> Exercise goal:
The lines from the start of the records through the one containing "random in the" are to be transcribed exactly, and nothing else.

> Input records:

(* ===== verification/TxQueueStore.v ===== *)
(** * TxQueueStore: the store of the transaction queue
      (herder/src/tx_queue/mod.rs, tx_queue/flood_queue.rs)

    Transactions by hash, an index by fee, up to three eviction queues built when they
    are first needed, and the queue of what is to be flooded. The seeds of the queues are
    random in the source: each is an argument here. *)

From S2P Require Import Prelude Bucket Ledger Lists Resource Envelope SurgePricing.

Section store.
Context `{EnvelopeXdr} `{HashIteration}.

(** The account a transaction takes its fee from; accounts are their ed25519 keys. *)
Definition fee_source_key (env : TransactionEnvelope) : Uint256 :=
  match env with
  | TxV0 e _ => source_account_ed25519_v0 e
  | Tx e _ => muxed_to_ed25519 (source_account e)
  | TxFeeBump e _ => muxed_to_ed25519 (fee_source e)
  end.

(** ** The flood queue (flood_queue.rs) *)

Record FloodQueue := MkFlood { flood_surge : SurgePricingPriorityQueue; flood_seed : Z; has_dex_lane : bool }.

Definition flood_empty (has_dex_lane : bool) (seed : Z) : result SurgePricingPriorityQueue Panic :=
  let? config := FloodLaneConfig_new has_dex_lane in SurgePricingPriorityQueue_new config seed.

Definition FloodQueue_new (has_dex_lane : bool) (seed : Z) : result FloodQueue Panic :=
  let? queue := flood_empty has_dex_lane seed in Ok (MkFlood queue seed has_dex_lane).

Definition mark_for_flood (tx : QueuedTransaction) (ledger_version : Z) (f : FloodQueue) : result FloodQueue Panic :=
  let? queue := add tx ledger_version (flood_surge f) in Ok (MkFlood queue (flood_seed f) (has_dex_lane f)).

Definition flood_remove (tx : QueuedTransaction) (ledger_version : Z) (f : FloodQueue) : result FloodQueue Panic :=
  let entry := QueueEntry_new tx (flood_seed f) in
  let? lane := get_lane (flood_surge f) (q_envelope tx) in
  let? queue := remove_entry lane entry ledger_version (flood_surge f) in Ok (MkFlood queue (flood_seed f) (has_dex_lane f)).

(** The room left per lane is what the out-parameter is set to. *)
Definition flood_visit {S} (visitor : S -> QueuedTransaction -> VisitTxResult * S) (ledger_version : Z)
    (custom_limits : list Resource) (f : FloodQueue) (s : S) : result (FloodQueue * S * list Resource) Panic :=
  let? (queue, s, room) := pop_top_txs visitor false ledger_version (Some custom_limits) (flood_surge f) s in
  Ok (MkFlood queue (flood_seed f) (has_dex_lane f), s, room).

Definition add_all (txs : list QueuedTransaction) (ledger_version : Z) (queue : SurgePricingPriorityQueue) :
    result SurgePricingPriorityQueue Panic :=
  try_fold (fun queue tx => add tx ledger_version queue) txs queue.

Definition reset_and_repopulate (new_seed : Z) (txs : list QueuedTransaction) (ledger_version : Z) (f : FloodQueue) :
    result FloodQueue Panic :=
  let? queue := flood_empty (has_dex_lane f) new_seed in
  let? queue := add_all txs ledger_version queue in Ok (MkFlood queue new_seed (has_dex_lane f)).

Definition flood_clear (new_seed : Z) (f : FloodQueue) : result FloodQueue Panic :=
  let? queue := flood_empty (has_dex_lane f) new_seed in Ok (MkFlood queue new_seed (has_dex_lane f)).

Definition num_lanes (f : FloodQueue) : nat := get_num_lanes (flood_surge f).

(** ** The index by fee *)

Record FeeEntry := MkFeeEntry { fe_fee_rate : FeeRate; fe_hash : list Z; fe_is_dex : bool }.

Definition FeeEntry_from_queued (tx : QueuedTransaction) : FeeEntry := MkFeeEntry (fee_rate tx) (q_hash tx) (is_dex tx).

Definition fee_entry_cmp (a b : FeeEntry) : result comparison Panic :=
  let? ord := cmp_rate (fe_fee_rate a) (fe_fee_rate b) in
  Ok (match ord with Eq => hash_compare (fe_hash b) (fe_hash a) | c => c end).

Definition is_better_than_entry (tx : QueuedTransaction) (entry : FeeEntry) : result bool Panic :=
  let? ord := cmp_rate (fee_rate tx) (fe_fee_rate entry) in
  Ok (match ord with Gt => true | Lt => false | Eq => bool_decide (hash_compare (q_hash tx) (fe_hash entry) = Lt) end).

(** ** The store *)

Record QueueStore := MkStore {
  by_hash : gmap (list Z) QueuedTransaction;
  fee_index : list FeeEntry;
  classic_eviction_queue : option SurgePricingPriorityQueue;
  soroban_eviction_queue : option SurgePricingPriorityQueue;
  global_ops_queue : option SurgePricingPriorityQueue;
  eviction_seed : Z;
  flood_queue : FloodQueue
}.

Definition QueueStore_new (has_dex_lane : bool) (seed flood_seed : Z) : result QueueStore Panic :=
  let? flood := FloodQueue_new has_dex_lane flood_seed in Ok (MkStore ∅ [] None None None seed flood).

Definition store_values (s : QueueStore) : list QueuedTransaction := (iterate (by_hash s)).*2.
Definition store_len (s : QueueStore) : nat := size (by_hash s).

(** A change of a queue, when it is there. *)
Definition if_some {A} (f : A -> result A Panic) (o : option A) : result (option A) Panic :=
  match o with Some x => let? y := f x in Ok (Some y) | None => Ok None end.

Definition store_insert (tx : QueuedTransaction) (ledger_version : Z) (s : QueueStore) : result QueueStore Panic :=
  let entry := FeeEntry_from_queued tx in
  let is_soroban := is_soroban_envelope (q_envelope tx) in
  let add_tx := if_some (add tx ledger_version) in
  let? soroban := if is_soroban then add_tx (soroban_eviction_queue s) else Ok (soroban_eviction_queue s) in
  let? classic := if is_soroban then Ok (classic_eviction_queue s) else add_tx (classic_eviction_queue s) in
  let? global := add_tx (global_ops_queue s) in
  let? flood := mark_for_flood tx ledger_version (flood_queue s) in
  let? (index, _) := bt_insert fee_entry_cmp entry (fee_index s) in
  Ok (MkStore (<[q_hash tx := tx]> (by_hash s)) index classic soroban global (eviction_seed s) flood).

Definition remove_from (entry : QueueEntry) (ledger_version : Z) (queue : SurgePricingPriorityQueue) :
    result SurgePricingPriorityQueue Panic :=
  let? lane := get_lane queue (q_envelope (entry_tx entry)) in remove_entry lane entry ledger_version queue.

Definition store_remove (hash : list Z) (ledger_version : Z) (s : QueueStore) : result (QueueStore * option QueuedTransaction) Panic :=
  match by_hash s !! hash with
  | Some tx =>
      let? index := bt_remove fee_entry_cmp (FeeEntry_from_queued tx) (fee_index s) in
      let entry := QueueEntry_new tx (eviction_seed s) in
      let is_soroban := is_soroban_envelope (q_envelope tx) in
      let remove_tx := if_some (remove_from entry ledger_version) in
      let? soroban := if is_soroban then remove_tx (soroban_eviction_queue s) else Ok (soroban_eviction_queue s) in
      let? classic := if is_soroban then Ok (classic_eviction_queue s) else remove_tx (classic_eviction_queue s) in
      let? global := remove_tx (global_ops_queue s) in
      let? flood := flood_remove tx ledger_version (flood_queue s) in
      Ok (MkStore (delete hash (by_hash s)) index classic soroban global (eviction_seed s) flood, Some tx)
  | None => Ok (s, None)
  end.

Definition clear_data (new_flood_seed : Z) (s : QueueStore) : result QueueStore Panic :=
  let? flood := flood_clear new_flood_seed (flood_queue s) in
  Ok (MkStore ∅ [] (classic_eviction_queue s) (soroban_eviction_queue s) (global_ops_queue s) (eviction_seed s) flood).

Definition regenerate_eviction_seed (new_seed : Z) (s : QueueStore) : QueueStore :=
  MkStore (by_hash s) (fee_index s) None None None new_seed (flood_queue s).

(** The lowest fee comes first. *)
Definition lowest_fee (s : QueueStore) : option FeeEntry := head (fee_index s).

(** A queue of the transactions of the store that [wanted] picks. *)
Definition build_queue (config : LaneConfig) (wanted : QueuedTransaction -> bool) (ledger_version : Z) (s : QueueStore) :
    result SurgePricingPriorityQueue Panic :=
  let? queue := SurgePricingPriorityQueue_new config (eviction_seed s) in
  add_all (filter (fun tx => wanted tx = true) (store_values s)) ledger_version queue.

Definition is_classic (tx : QueuedTransaction) : bool := negb (is_soroban_envelope (q_envelope tx)).
Definition is_soroban (tx : QueuedTransaction) : bool := is_soroban_envelope (q_envelope tx).
Definition every_tx (tx : QueuedTransaction) : bool := true.

Definition ensure_classic_queue (config : LaneConfig) (ledger_version : Z) (s : QueueStore) :
    result (QueueStore * SurgePricingPriorityQueue) Panic :=
  match classic_eviction_queue s with
  | Some queue => Ok (s, queue)
  | None =>
      let? queue := build_queue config is_classic ledger_version s in
      Ok (MkStore (by_hash s) (fee_index s) (Some queue) (soroban_eviction_queue s) (global_ops_queue s) (eviction_seed s) (flood_queue s), queue)
  end.

Definition ensure_soroban_queue (limit : Resource) (ledger_version : Z) (s : QueueStore) :
    result (QueueStore * SurgePricingPriorityQueue) Panic :=
  match soroban_eviction_queue s with
  | Some queue => Ok (s, queue)
  | None =>
      let? queue := build_queue (SorobanGenericLaneConfig_new limit) is_soroban ledger_version s in
      Ok (MkStore (by_hash s) (fee_index s) (classic_eviction_queue s) (Some queue) (global_ops_queue s) (eviction_seed s) (flood_queue s), queue)
  end.

Definition ensure_global_ops_queue (limit ledger_version : Z) (s : QueueStore) :
    result (QueueStore * SurgePricingPriorityQueue) Panic :=
  match global_ops_queue s with
  | Some queue => Ok (s, queue)
  | None =>
      let? limit := Resource_new [limit] in
      let? queue := build_queue (OpsOnlyLaneConfig_new limit) every_tx ledger_version s in
      Ok (MkStore (by_hash s) (fee_index s) (classic_eviction_queue s) (soroban_eviction_queue s) (Some queue) (eviction_seed s) (flood_queue s), queue)
  end.

Definition drop_soroban_queue (s : QueueStore) : QueueStore :=
  MkStore (by_hash s) (fee_index s) (classic_eviction_queue s) None (global_ops_queue s) (eviction_seed s) (flood_queue s).
Definition drop_global_ops_queue (s : QueueStore) : QueueStore :=
  MkStore (by_hash s) (fee_index s) (classic_eviction_queue s) (soroban_eviction_queue s) None (eviction_seed s) (flood_queue s).
Definition put_flood (flood : FloodQueue) (s : QueueStore) : QueueStore :=
  MkStore (by_hash s) (fee_index s) (classic_eviction_queue s) (soroban_eviction_queue s) (global_ops_queue s) (eviction_seed s) flood.

(** ** What an eviction query leaves out *)

(** [excl.lane_resource_discount[lane] += resources]. *)
Definition discount_tx (queue : SurgePricingPriorityQueue) (tx : QueuedTransaction) (ledger_version : Z) (discounts : list Resource) :
    result (list Resource) Panic :=
  let? lane := get_lane queue (q_envelope tx) in
  let? resources := queue_resources queue (q_envelope tx) ledger_version in
  let? discount := at_index discounts lane in
  let? discount := resource_add discount resources in Ok (put_at lane discount discounts).

Definition exclude_evicted (queue : SurgePricingPriorityQueue) (txs : gmap (list Z) QueuedTransaction) (ledger_version : Z)
    (excl : EvictionExclusion) (hash : list Z) : result EvictionExclusion Panic :=
  if bool_decide (hash ∈ hashes excl) then Ok excl
  else
    let hs := {[hash]} ∪ hashes excl in
    match txs !! hash with
    | Some tx => let? ds := discount_tx queue tx ledger_version (lane_resource_discount excl) in Ok (MkExclusion hs ds)
    | None => Ok (MkExclusion hs (lane_resource_discount excl))
    end.

Definition build_eviction_exclusion (queue : SurgePricingPriorityQueue) (txs : gmap (list Z) QueuedTransaction)
    (replaced_tx : option QueuedTransaction) (cross_queue_evictions : gset (list Z)) (ledger_version : Z) :
    result EvictionExclusion Panic :=
  let? excl := EvictionExclusion_new (get_num_lanes queue) (resource_dim queue) in
  let? excl :=
    match replaced_tx with
    | Some old_tx =>
        let? ds := discount_tx queue old_tx ledger_version (lane_resource_discount excl) in
        Ok (MkExclusion ({[q_hash old_tx]} ∪ hashes excl) ds)
    | None => Ok excl
    end in
  try_fold (exclude_evicted queue txs ledger_version) (iterate (gset_to_gmap tt cross_queue_evictions)).*1 excl.
End store.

> Answer for this exercise:
(* ===== verification/TxQueueStore.v ===== *)
(** * TxQueueStore: the store of the transaction queue
      (herder/src/tx_queue/mod.rs, tx_queue/flood_queue.rs)

    Transactions by hash, an index by fee, up to three eviction queues built when they
    are first needed, and the queue of what is to be flooded. The seeds of the queues are
    random in the source: each is an argument here. *)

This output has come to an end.